From equation (3.6) in section 3 of the aforementioned paper, we know that $$\mathbb{P}(M_t=2n+1)=\frac{\lambda_0^{n+1}\lambda_1^n t^{2n+1}}{(2n+1)!}e^{-\lambda_0t}\Phi(n+1,2(n+1),(\lambda_0-\lambda_1)t)$$ where (see Wikipedia, they call it $M(a,b,z)$): $$\Phi(a,b,z)=\sum_{k=0}^\infty{\frac{a^{(k)}}{b^{(k)}}\frac{z^k}{k!}}$$ and $a^{(k)}=a(a+1)\cdot...\cdot(a+k-1)$ is the rising factorial.
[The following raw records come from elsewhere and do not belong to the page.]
(* ===== verification/FmtCopy.v ===== *)
(** * The disk image tools: finding an entry and copying the blocks *)

From S2P Require Import Prelude Bytes Disk FileSys FsRead FsAlloc Fmt FmtProofs.

(** ** The directory scan *)

Definition t_test (free : bool) (name dir : list byte) (e : nat) : option bool :=
  z ← strcmp (drop (ent_filename e) dir) name;
  Some (bool_decide (z = 0) || (free && bool_decide (rd32 dir (ent_inode_offset e) = u32 (-1)))).

Section scan.
Context (free : bool) (name : list byte).
Implicit Types (s : fmtst) (J : fmtst -> Prop).

Lemma wp_t_scan_step n e b s (Q : option nat -> fmtst -> Prop) J :
  t_test free name (t_dir s) e = Some b ->
  (if b then Q (Some e) s else wp (t_scan_entries free name n (S e)) Q J s) ->
  wp (t_scan_entries free name (S n) e) Q J s.
Proof.
  unfold t_test. intros Ht HQ. cbn [t_scan_entries]. apply wp_bind, wp_get.
  destruct (strcmp (drop (ent_filename e) (t_dir s)) name) as [z|]; [|done]. simpl in Ht. injection Ht as <-.
  apply wp_bind, wp_ret. destruct (decide (z = 0)) as [->|Hz].
  - rewrite bool_decide_true in HQ by done. by apply wp_ret.
  - rewrite bool_decide_false in HQ by done. simpl orb in HQ. destruct (free && _); [by apply wp_ret|done].
Qed.

Lemma wp_t_scan_found n e e' s (Q : option nat -> fmtst -> Prop) J :
  (e <= e' < e + n)%nat -> (forall j, (e <= j < e')%nat -> t_test free name (t_dir s) j = Some false) ->
  t_test free name (t_dir s) e' = Some true -> Q (Some e') s -> wp (t_scan_entries free name n e) Q J s.
Proof.
  revert e. induction n as [|n IH]; intros e He Hlt Ht HQ; [lia|]. destruct (decide (e = e')) as [->|Hne].
  - by apply (wp_t_scan_step _ _ true).
  - apply (wp_t_scan_step _ _ false); [apply Hlt; lia|]. apply IH; [lia| |done|done]. intros j Hj. apply Hlt. lia.
Qed.

Lemma wp_t_scan_none n e s (Q : option nat -> fmtst -> Prop) J :
  (forall j, (e <= j < e + n)%nat -> t_test free name (t_dir s) j = Some false) -> Q None s ->
  wp (t_scan_entries free name n e) Q J s.
Proof.
  revert e. induction n as [|n IH]; intros e Hall HQ; [by apply wp_ret|].
  apply (wp_t_scan_step _ _ false); [apply Hall; lia|]. apply IH; [|done]. intros j Hj. apply Hall. lia.
Qed.

(** Entry number [i] of the directory, counted through the sectors. *)
Definition dir_test (img : list byte) (i : Z) : option bool :=
  t_test free name (sector img (257 + i / 16)) (Z.to_nat (i mod 16)).

Lemma dir_test_at img k e : (e < 16)%nat -> dir_test img (16 * k + Z.of_nat e) = t_test free name (sector img (257 + k)) e.
Proof.
  intros He. unfold dir_test. replace (16 * k + Z.of_nat e) with (Z.of_nat e + k * 16) by lia.
  rewrite Z.div_add, Z.mod_add, Z.div_small, Z.mod_small by lia. by rewrite Nat2Z.id.
Qed.

Lemma wp_t_readDir k s img (Q : unit -> fmtst -> Prop) J :
  h_bytes (t_disk s) = img -> image_ok img -> 0 <= k < 256 -> length (t_dir s) = 512%nat ->
  (forall p, Q tt (with_tdir (sector img (257 + k)) (on_img p img s))) -> wp (t_readDir k) Q J s.
Proof.
  intros. apply (wp_read_sector _ (257 + k) _ _ _ img); [apply FLOC_eq|done|done|unfold IMG_SECTORS; lia|done|done|done].
Qed.

Lemma wp_t_scan_dirs n k i s img (Q : option (Z * nat) -> fmtst -> Prop) J :
  h_bytes (t_disk s) = img -> image_ok img -> length (t_dir s) = 512%nat ->
  0 <= k -> k + Z.of_nat n <= 256 -> 16 * k <= i < 16 * (k + Z.of_nat n) ->
  (forall j, 16 * k <= j < i -> dir_test img j = Some false) -> dir_test img i = Some true ->
  (forall p, Q (Some (i / 16, Z.to_nat (i mod 16))) (with_tdir (sector img (257 + i / 16)) (on_img p img s))) ->
  wp (t_scan_dirs free name n k) Q J s.
Proof.
  intros Hi Hok. revert k s Hi. induction n as [|n IH]; intros k s Hi Hl Hk Hn Hr Hlt Ht HQ; [lia|]. cbn [t_scan_dirs].
  apply wp_bind, (wp_t_readDir _ _ img); [done|done|lia|done|]. intros p. apply wp_bind.
  pose proof (Z.mod_pos_bound i 16 ltac:(lia)). pose proof (Z.div_mod i 16 ltac:(lia)).
  assert (HNR : NR_ENTRIES = 16%nat) by done. rewrite HNR.
  destruct (decide (k = i / 16)) as [->|Hne].
  - apply (wp_t_scan_found _ _ (Z.to_nat (i mod 16))); [lia| |exact Ht|apply wp_ret, HQ].
    intros j Hj. cbn [t_dir with_tdir]. rewrite <- dir_test_at by lia. apply Hlt. lia.
  - apply wp_t_scan_none.
    + intros j Hj. cbn [t_dir with_tdir]. rewrite <- dir_test_at by lia. apply Hlt. lia.
    + apply IH; [done| |lia|lia|lia| |done|].
      * cbn [t_dir with_tdir]. apply length_sector; [done|unfold IMG_SECTORS; lia].
      * intros j Hj. apply Hlt. lia.
      * intros p'. apply HQ.
Qed.

(** No entry has the name. *)
Lemma wp_t_scan_dirs_none n k s img (Q : option (Z * nat) -> fmtst -> Prop) J :
  h_bytes (t_disk s) = img -> image_ok img -> length (t_dir s) = 512%nat -> 0 <= k -> k + Z.of_nat n <= 256 ->
  (forall j, 16 * k <= j < 16 * (k + Z.of_nat n) -> dir_test img j = Some false) ->
  (forall s', Q None s') -> wp (t_scan_dirs free name n k) Q J s.
Proof.
  intros Hi Hok. revert k s Hi. induction n as [|n IH]; intros k s Hi Hl Hk Hn Hall HQ; [by apply wp_ret|]. cbn [t_scan_dirs].
  apply wp_bind, (wp_t_readDir _ _ img); [done|done|lia|done|]. intros p. apply wp_bind.
  assert (HNR : NR_ENTRIES = 16%nat) by done. rewrite HNR. apply wp_t_scan_none.
  - intros j Hj. cbn [t_dir with_tdir]. rewrite <- dir_test_at by lia. apply Hall. lia.
  - apply IH; [done| |lia|lia| |done].
    + cbn [t_dir with_tdir]. apply length_sector; [done|unfold IMG_SECTORS; lia].
    + intros j Hj. apply Hall. lia.
Qed.
End scan.

(** ** The blocks of a file *)

Definition nblocks (c : list byte) : Z := (Z.of_nat (length c) + 511) / 512.
(** Block [k], filled up with zeros. *)
Definition chunk (c : list byte) (k : Z) : list byte :=
  let bs := slice (Z.to_nat (512 * k)) 512 c in bs ++ replicate (512 - length bs) NUL.

Lemma length_chunk c k : length (chunk c k) = 512%nat.
Proof.
  unfold chunk. rewrite length_app, length_replicate.
  assert (length (slice (Z.to_nat (512 * k)) 512 c) <= 512)%nat by (unfold slice; rewrite length_take; lia). lia.
Qed.

Lemma chunk_lookup c k o : 0 <= k -> (o < 512)%nat -> 512 * k + Z.of_nat o < Z.of_nat (length c) ->
  chunk c k !! o = c !! Z.to_nat (512 * k + Z.of_nat o).
Proof.
  intros Hk Ho Hl. unfold chunk. rewrite lookup_app_l.
  - unfold slice. rewrite lookup_take_lt, lookup_drop by lia. f_equal. lia.
  - unfold slice. rewrite length_take, length_drop. lia.
Qed.

(** What the buffer holds after a read. *)
Lemma fill_chunk c k b : 0 <= k -> length b = 512%nat ->
  (let bs := slice (Z.to_nat (512 * k)) 512 c in
   b1 ← csplice 0 bs b;
   if decide (length bs = SECT_SIZE) then Some b1
   else csplice (Z.of_nat (length bs)) (memset2 (SECT_SIZE - length bs) 0) b1) = Some (chunk c k).
Proof.
  intros Hk Hb. cbv zeta. set (bs := slice _ _ c).
  assert (Hl : (length bs <= 512)%nat) by (unfold bs, slice; rewrite length_take; lia).
  rewrite csplice_Some by lia. simpl mbind. change SECT_SIZE with 512%nat. unfold chunk. fold bs.
  assert (E : splice (Z.to_nat 0) bs b = bs ++ drop (length bs) b) by done. rewrite E.
  case_decide as Hd.
  - rewrite Hd, drop_ge, Nat.sub_diag by lia. done.
  - unfold memset2. change (byte.of_Z 0) with NUL.
    rewrite csplice_Some; [|lia|rewrite length_replicate, length_app, length_drop; lia]. rewrite Nat2Z.id. unfold splice.
    rewrite take_app_length, length_replicate. rewrite drop_ge; [by rewrite app_nil_r|]. rewrite length_app, length_drop. lia.
Qed.

Section blocks.
Implicit Types (s : fmtst) (J : fmtst -> Prop).

(** The blocks [j, nb) of [c] copied to the data sectors from [base] on. *)
Record blocks_copied s s' (c : list byte) (base j nb : Z) : Prop := {
  bc_ok : image_ok (h_bytes (t_disk s'));
  bc_data : forall k, j <= k < nb -> sector (h_bytes (t_disk s')) (769 + base + k) = chunk c k;
  bc_frame : forall n, 0 <= n -> ~ (769 + base + j <= n < 769 + base + nb) ->
    sector (h_bytes (t_disk s')) n = sector (h_bytes (t_disk s)) n;
  bc_bitmap : length (t_bitmap s') = length (t_bitmap s);
  bc_bit : forall n, 0 <= n -> mask_bit (t_bitmap s') n = mask_bit (t_bitmap s) n || bool_decide (769 + base + j <= n < 769 + base + nb);
  bc_inode : length (t_inode s') = 512%nat;
  bc_block : forall k, 0 <= k < 128 ->
    block_of (t_inode s') k = if decide (j <= k < nb) then base + k else block_of (t_inode s) k;
  bc_dir : t_dir s' = t_dir s }.

Lemma wp_copy_blocks fuel j s c base (nb := nblocks c) (Q : unit -> fmtst -> Prop) J :
  nb - j < Z.of_nat fuel -> 0 <= j <= nb -> Z.of_nat (length c) + 1024 < 2 ^ 31 ->
  t_fp s = mkH (Nat.min (Z.to_nat (512 * j)) (length c)) c ->
  length (t_buffer s) = 512%nat -> length (t_inode s) = 512%nat -> length (t_bitmap s) = BITMAP_BYTES ->
  image_ok (h_bytes (t_disk s)) -> 0 <= base -> base + nb <= SC_DATA ->
  (forall n, 769 <= n < 769 + SC_DATA -> mask_bit (t_bitmap s) n = bool_decide (n < 769 + base + j)) ->
  (forall s', blocks_copied s s' c base j nb -> Q tt s') ->
  wp (copy_blocks fuel (512 * j) (Z.of_nat (length c))) Q J s.
Proof.
  revert j s Q. induction fuel as [|fuel IH]; intros j s Q Hfu Hj Hlen Hfp Hb Hi Hm Hok Hbase Hcap Hbits HQ; [lia|].
  pose proof BITMAP_BYTES_Z as HB. unfold SC_DATA in *.
  assert (Hnb : 512 * nb - 511 <= Z.of_nat (length c) <= 512 * nb).
  { unfold nb, nblocks. pose proof (Z.div_mod (Z.of_nat (length c) + 511) 512 ltac:(lia)).
    pose proof (Z.mod_pos_bound (Z.of_nat (length c) + 511) 512 ltac:(lia)). lia. }
  cbn [copy_blocks]. rewrite u32_id by (unfold is_u32; lia).
  destruct (decide (j = nb)) as [->|Hne].
  - rewrite (proj2 (Z.ltb_ge _ _)) by lia. apply wp_ret, HQ. split; [exact Hok|lia|reflexivity|reflexivity| |exact Hi| |reflexivity].
    + intros n Hn. rewrite bool_decide_false by lia. by rewrite orb_false_r.
    + intros k Hk. by rewrite decide_False by lia.
  - rewrite (proj2 (Z.ltb_lt _ _)) by lia. apply wp_bind, wp_get. rewrite Hfp. unfold fread. cbn [h_pos h_bytes].
    assert (Hmin : Nat.min (Z.to_nat (512 * j)) (length c) = Z.to_nat (512 * j)) by lia. rewrite Hmin.
    change SECT_SIZE with 512%nat. set (bs := slice (Z.to_nat (512 * j)) 512 c).
    pose proof (fill_chunk c j (t_buffer s) ltac:(lia) Hb) as Hfill. cbv zeta in Hfill. fold bs in Hfill. change SECT_SIZE with 512%nat in Hfill.
    destruct (csplice 0 bs (t_buffer s)) as [b1|]; [|done]. simpl in Hfill.
    apply wp_bind, wp_ret. apply wp_bind.
    assert (HW : wp (if decide (length bs = 512%nat) then mret b1
                     else from_option_or OutOfBounds (csplice (Z.of_nat (length bs)) (memset2 (512 - length bs) 0) b1))
                   (fun b s' => b = chunk c j /\ s' = s) J s).
    { destruct (decide (length bs = 512%nat)); [injection Hfill as ->; apply wp_ret; split; reflexivity|].
      eapply wp_from_option; [exact Hfill|split; reflexivity]. }
    eapply wp_mono; [exact HW| |intros ? H; exact H]. intros b s0 [-> ->]. clear Hfill HW b1.
    apply wp_bind, wp_modify. apply wp_bind.
    apply (wp_t_alloc _ 769 _ 0 (base + j)); cbn [t_bitmap with_tfp with_tbuffer].
    { intros i. destruct (FLOC_eq i) as (_ & _ & ->). rewrite Z.shiftr_div_pow2 by lia. change (2 ^ 9) with 512.
      rewrite Z.mul_comm, Z.div_mul; lia. }
    { unfold SC_DATA. lia. }
    { lia. }
    { rewrite Hm. lia. }
    { intros k Hk. rewrite Hbits by lia. apply bool_decide_true. lia. }
    { rewrite Hbits by lia. apply bool_decide_false. lia. }
    apply wp_bind. set (img := h_bytes (t_disk s)) in *.
    apply (wp_write_sector _ (769 + base + j) t_buffer _ img);
      [destruct (FLOC_eq (base + j)) as (_ & _ & ->); lia|done|done|unfold IMG_SECTORS; lia|done|apply length_chunk|].
    intros p. cbn [t_buffer with_tbitmap with_tfp with_tbuffer].
    set (img2 := set_sector (769 + base + j) (chunk c j) img). set (m2 := mask_set (t_bitmap s) (769 + (base + j))).
    assert (Hquot : Z.quot (512 * j) 512 = j) by (rewrite Z.mul_comm; apply Z.quot_mul; lia). rewrite Hquot.
    assert (Hok2 : image_ok img2) by (apply set_sector_ok; [done|unfold IMG_SECTORS; lia|apply length_chunk]).
    assert (Hm2 : length m2 = length (t_bitmap s)) by apply length_mask_set.
    assert (Hbit2 : forall n, 0 <= n -> mask_bit m2 n = mask_bit (t_bitmap s) n || (n =? 769 + (base + j)))
      by (intros n Hn; apply mask_bit_set; [rewrite Hm|]; lia).
    set (ino2 := if j <? 128 then wr32 (Z.to_nat (4 * j)) (base + j) (t_inode s) else t_inode s).
    assert (Hl2 : length ino2 = 512%nat).
    { unfold ino2. destruct (Z.ltb_spec j 128); [|done]. rewrite length_wr32; lia. }
    assert (Hblk2 : forall k, 0 <= k < 128 -> block_of ino2 k = if decide (k = j) then base + k else block_of (t_inode s) k).
    { intros k Hk. unfold ino2, block_of. destruct (Z.ltb_spec j 128); [|by rewrite decide_False by lia].
      case_decide as E; [subst k; apply rd32_wr32_eq; [lia|unfold is_u32; lia]|apply rd32_wr32_ne; lia]. }
    assert (Hstep : i32 (512 * j + 512) = 512 * (j + 1)) by (rewrite i32_id; [lia|unfold is_i32; lia]).
    rewrite Hstep.
    assert (Hrest : wp (copy_blocks fuel (512 * (j + 1)) (Z.of_nat (length c))) Q J
       (with_tinode ino2 (on_img p img2 (with_tbitmap m2 (with_tfp {| h_pos := Z.to_nat (512 * j) + length bs; h_bytes := c |} (with_tbuffer (chunk c j) s)))))).
    { apply IH; cbn [t_fp t_buffer t_inode t_bitmap t_disk with_tinode on_img with_tdisk with_tbitmap with_tfp with_tbuffer h_bytes];
        [lia|lia|exact Hlen| | |exact Hl2|by rewrite Hm2|exact Hok2|exact Hbase|unfold SC_DATA; lia| |].
      - f_equal. unfold bs, slice. rewrite length_take, length_drop. lia.
      - apply length_chunk.
      - intros n Hn. rewrite Hbit2, Hbits by lia. destruct (Z.eqb_spec n (769 + (base + j))); repeat case_bool_decide; first [reflexivity|exfalso; lia].
      - intros s' [C1 C2 C3 C4 C5 C6 C7 C8].
        cbn [t_fp t_buffer t_inode t_bitmap t_disk t_dir with_tinode on_img with_tdisk with_tbitmap with_tfp with_tbuffer h_bytes] in *.
        apply HQ. split; [exact C1| | | | |exact C6| |exact C8].
        + intros k Hk. destruct (decide (k = j)) as [->|]; [|apply C2; lia]. rewrite C3 by lia.
          apply sector_set_eq; [exact Hok|unfold IMG_SECTORS; lia|apply length_chunk].
        + intros n Hn Hout. rewrite C3 by lia. apply sector_set_ne; [exact Hok|unfold IMG_SECTORS; lia|exact Hn|apply length_chunk|lia].
        + by rewrite C4.
        + intros n Hn. rewrite C5, Hbit2 by done. rewrite <- orb_assoc. f_equal.
          destruct (Z.eqb_spec n (769 + (base + j))); repeat case_bool_decide; first [reflexivity|exfalso; lia].
        + intros k Hk. rewrite C7, Hblk2 by done. repeat case_decide; first [reflexivity|exfalso; lia]. }
    unfold ino2 in Hrest. rewrite (u32_id j), (u32_id (base + j)) by (unfold is_u32; lia). unfold NR_BLOCKS.
    destruct (Z.ltb_spec j 128); apply wp_bind; [apply wp_modify; exact Hrest|apply wp_ret; exact Hrest].
Qed.
End blocks.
Since $\frac{1}{2}=\frac{n+1}{2(n+1)}\leq \frac{n+1+m}{2(n+1)+m}\quad\forall m\in\mathbb{N}_0$ we have $\frac{(n+1)^{(k)}}{(2(n+1))^{(k)}}\leq \frac{1}{2^k}$ and therefore $$\Phi(n+1,2(n+1),(\lambda_0-\lambda_1)t)=\sum_{k=0}^\infty{\frac{(n+1)^{(k)}}{(2(n+1))^{(k)}}\frac{((\lambda_0-\lambda_1)t)^k}{k!}}\leq \sum_{k=0}^\infty{\frac{((\lambda_0-\lambda_1)t/2)^k}{k!}}=e^{(\lambda_0-\lambda_1)t/2}$$ Consequently $$\mathbb{P}(M_t=2n+1)\leq \frac{\lambda_0^{n+1}\lambda_1^n t^{2n+1}}{(2n+1)!}e^{-\lambda_0t}e^{(\lambda_0-\lambda_1)t/2}=\sqrt{\frac{\lambda_0}{\lambda_1}} \frac{(\sqrt{\lambda_0\lambda_1}t)^{2n+1}}{(2n+1)!}e^{-(\lambda_0+\lambda_1)t/2}$$ and using $\sinh(x)=\sum_{n=0}^\infty{\frac{x^{2n+1}}{(2n+1)!}}$: $$\sum_{n=0}^\infty{\mathbb{P}(M_t=2n+1)}\leq \sqrt{\frac{\lambda_0}{\lambda_1}}\sinh(\sqrt{\lambda_0\lambda_1}t)e^{-(\lambda_0+\lambda_1)t}$$

Thus we get the following bounds on $\mathbb{E}(N_t)$: $$\frac{1}{2}\mathbb{E}(M_t)\geq \mathbb{E}(N_t)\geq \frac{1}{2}\mathbb{E}(M_t)-\frac{1}{2}\sqrt{\frac{\lambda_0}{\lambda_1}}\sinh(\sqrt{\lambda_0\lambda_1}t)e^{-(\lambda_0+\lambda_1)t}$$ In particular, as $t\rightarrow \infty$ we find $\mathbb{E}(N_t)\sim\frac{1}{2}\mathbb{E}(M_t)\sim \frac{\lambda_0\lambda_1}{\lambda_0+\lambda_1}t$

If possible, I would love to receive feedback on this edit. Is everything correct?

Any help or comment is greatly appreciated!